Annual Review of Gerontology and Geriatrics, Volume 3, 1982: Clinical, Behavioral and Social Issues


Free download. Book file PDF easily for everyone and every device. You can download and read online Annual Review of Gerontology and Geriatrics, Volume 3, 1982: Clinical, Behavioral and Social Issues file PDF Book only if you are registered here. And also you can download or read online all Book PDF file that related with Annual Review of Gerontology and Geriatrics, Volume 3, 1982: Clinical, Behavioral and Social Issues book. Happy reading Annual Review of Gerontology and Geriatrics, Volume 3, 1982: Clinical, Behavioral and Social Issues Bookeveryone. Download file Free Book PDF Annual Review of Gerontology and Geriatrics, Volume 3, 1982: Clinical, Behavioral and Social Issues at Complete PDF Library. This Book have some digital formats such us :paperbook, ebook, kindle, epub, fb2 and another formats. Here is The CompletePDF Book Library. It's free to register here to get Book file PDF Annual Review of Gerontology and Geriatrics, Volume 3, 1982: Clinical, Behavioral and Social Issues Pocket Guide.
Share this page

Biogerontologists vary in the degree to which they focus on the study of the aging process as a means of mitigating the diseases of aging or extending lifespan, although most agree that extension of lifespan will necessarily flow from reductions in age-related disease and frailty, although some argue that maximum life span cannot be altered or that it is undesirable to try. Geroscience is a recently formulated interdisciplinary field that embraces biomedical gerontology as the center of preventing diseases of aging through science.

In contrast with biogerontology, which aims to prevent age-related disease by intervening in aging processes, geriatrics is a field of medicine that studies the treatment of existing disease in aging people. There are numerous theories of aging, and no one theory has been accepted. There is a wide spectrum of the types of theories for the causes of aging with programmed theories on one extreme and error theories on the other. Regardless of the theory, a commonality is that as humans age, functions of the body decline.

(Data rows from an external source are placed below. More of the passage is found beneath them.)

(* ===== verification/ClientSession.v ===== *)
(** * Change capture and the client handle
    (crates/synddb-client/src: session.rs, ddl_recovery.rs, lib.rs)

    The session state lives on the application's thread; the application's own writes
    are events that change the database and, through the update hook, the
    [has_changes] flag.  [n] numbers the calls, so that SQLite and the file system may
    answer differently each time; [now] is the system time.  The DDL markers of the
    temporary directory are a set of database paths (the file name is a hash of the
    path).  [ClientHandle] puts the calls and the two sender threads of [ClientSender]
    together: their start, their turns, and how they are stopped. *)
From Stdlib Require Import Ascii Strings.Byte.
From S2P Require Import Prelude RustStd Extern Net Applier BootClients Bootstrap ClientSender.

(** [std::collections::hash_map::DefaultHasher] *)
Class Hasher := {
  HasherState : Type;
  hasher_new : HasherState;
  hash_str : HasherState -> string -> HasherState;
  hash_u64 : HasherState -> Z -> HasherState;
  hasher_finish : HasherState -> Z;
}.

(** rusqlite's session and backup interface on the application's connection. *)
Class Capture `{Session} := {
  CapSession : Type;
  is_autocommit : Db -> bool;
  (** type, name and sql of the objects whose name is not [sqlite_...], by type and name *)
  schema_items : Db -> nat -> result string (list (string * string * string));
  (** [Session::new] and [attach(None)] *)
  session_new : Db -> nat -> result string CapSession;
  session_attach : CapSession -> nat -> result string CapSession;
  (** [changeset_strm]: the changes since the session was created *)
  changeset_strm : CapSession -> Db -> nat -> result string bytes;
  (** backup into a temporary file and [fs::read], with the context of the step that fails *)
  backup_bytes : Db -> nat -> result string bytes;
}.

Stochastic theories of aging are theories suggesting that aging is caused by small changes in the body over time and the body's failure to restore the system and mend the damages to the body.

Member Publications

The cells and tissues are eventually injured due to the damage gathered over time. This causes the diminishes in an organ's function related to age. The notion of accumulated damage was first introduced by Weisman as the "wear and tear" theory.

Navigation menu

Wear and tear theories of aging suggest that as an individual ages, body parts such as cells and organs wear out from continued use. Wearing of the body can be attributable to internal or external causes that eventually lead to an accumulation of insults which surpasses the capacity for repair. Due to these internal and external insults, cells lose their ability to regenerate, which ultimately leads to mechanical and chemical exhaustion. Some insults include chemicals in the air, food, or smoke.

Other insults may be things such as viruses, trauma, free radicals, cross-linking, and high body temperature. Accumulation theories of aging suggest that aging is bodily decline that results from an accumulation of elements, whether introduced to the body from the environment or resulting from cell metabolism. Free radicals are reactive molecules produced by cellular and environmental processes, and can damage the elements of the cell such as the cell membrane and DNA and cause irreversible damage.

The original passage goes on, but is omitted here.